» Problem statement
The lines wanted are those in the data below that include "order".

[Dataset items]
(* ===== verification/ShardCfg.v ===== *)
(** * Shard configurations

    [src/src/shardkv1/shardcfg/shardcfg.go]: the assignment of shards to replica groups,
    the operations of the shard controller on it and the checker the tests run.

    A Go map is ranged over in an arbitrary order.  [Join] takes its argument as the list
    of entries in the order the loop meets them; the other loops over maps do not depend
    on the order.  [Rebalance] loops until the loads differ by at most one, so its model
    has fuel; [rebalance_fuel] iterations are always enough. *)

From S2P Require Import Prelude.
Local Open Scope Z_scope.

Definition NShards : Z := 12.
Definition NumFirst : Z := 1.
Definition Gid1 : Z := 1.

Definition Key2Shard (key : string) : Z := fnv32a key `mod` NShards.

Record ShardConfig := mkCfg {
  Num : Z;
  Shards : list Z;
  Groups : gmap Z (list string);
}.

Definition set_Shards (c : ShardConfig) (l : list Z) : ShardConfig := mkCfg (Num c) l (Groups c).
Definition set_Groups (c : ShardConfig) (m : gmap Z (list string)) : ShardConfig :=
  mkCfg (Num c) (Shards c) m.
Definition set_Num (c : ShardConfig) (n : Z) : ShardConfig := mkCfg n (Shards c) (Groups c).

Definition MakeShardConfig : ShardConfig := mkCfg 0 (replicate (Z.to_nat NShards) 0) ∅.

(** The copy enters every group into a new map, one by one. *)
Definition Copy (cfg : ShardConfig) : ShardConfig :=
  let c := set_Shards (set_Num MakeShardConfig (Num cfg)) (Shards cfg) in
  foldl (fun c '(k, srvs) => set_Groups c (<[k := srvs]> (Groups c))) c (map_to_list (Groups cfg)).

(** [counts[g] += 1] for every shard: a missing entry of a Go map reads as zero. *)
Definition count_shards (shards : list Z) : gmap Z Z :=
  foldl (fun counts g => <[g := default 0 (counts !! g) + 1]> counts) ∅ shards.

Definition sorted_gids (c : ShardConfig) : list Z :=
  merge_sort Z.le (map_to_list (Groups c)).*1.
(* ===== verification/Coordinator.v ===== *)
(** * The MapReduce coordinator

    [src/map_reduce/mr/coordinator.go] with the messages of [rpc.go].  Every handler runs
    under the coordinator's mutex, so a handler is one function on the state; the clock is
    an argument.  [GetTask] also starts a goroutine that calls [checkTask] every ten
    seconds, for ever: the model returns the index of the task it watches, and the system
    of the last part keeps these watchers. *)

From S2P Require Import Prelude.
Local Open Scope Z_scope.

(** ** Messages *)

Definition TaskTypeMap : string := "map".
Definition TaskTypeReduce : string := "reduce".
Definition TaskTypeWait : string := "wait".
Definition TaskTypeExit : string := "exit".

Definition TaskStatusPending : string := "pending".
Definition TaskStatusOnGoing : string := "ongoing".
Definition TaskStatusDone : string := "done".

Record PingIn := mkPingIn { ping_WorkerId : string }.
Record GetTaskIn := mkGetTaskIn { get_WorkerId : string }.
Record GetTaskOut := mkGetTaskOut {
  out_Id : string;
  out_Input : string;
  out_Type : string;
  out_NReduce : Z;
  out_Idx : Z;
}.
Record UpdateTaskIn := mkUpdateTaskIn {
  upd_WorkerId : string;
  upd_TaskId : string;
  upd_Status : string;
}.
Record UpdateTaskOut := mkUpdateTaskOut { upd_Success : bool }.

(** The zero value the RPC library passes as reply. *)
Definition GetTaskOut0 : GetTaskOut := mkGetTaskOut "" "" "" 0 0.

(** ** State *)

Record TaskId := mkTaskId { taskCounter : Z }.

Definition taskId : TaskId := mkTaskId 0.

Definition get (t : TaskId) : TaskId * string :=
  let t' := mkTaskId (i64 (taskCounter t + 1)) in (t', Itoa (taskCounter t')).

» Your solution
    A Go map is ranged over in an arbitrary order.  [Join] takes its argument as the list
    of entries in the order the loop meets them; the other loops over maps do not depend
    on the order.  [Rebalance] loops until the loads differ by at most one, so its model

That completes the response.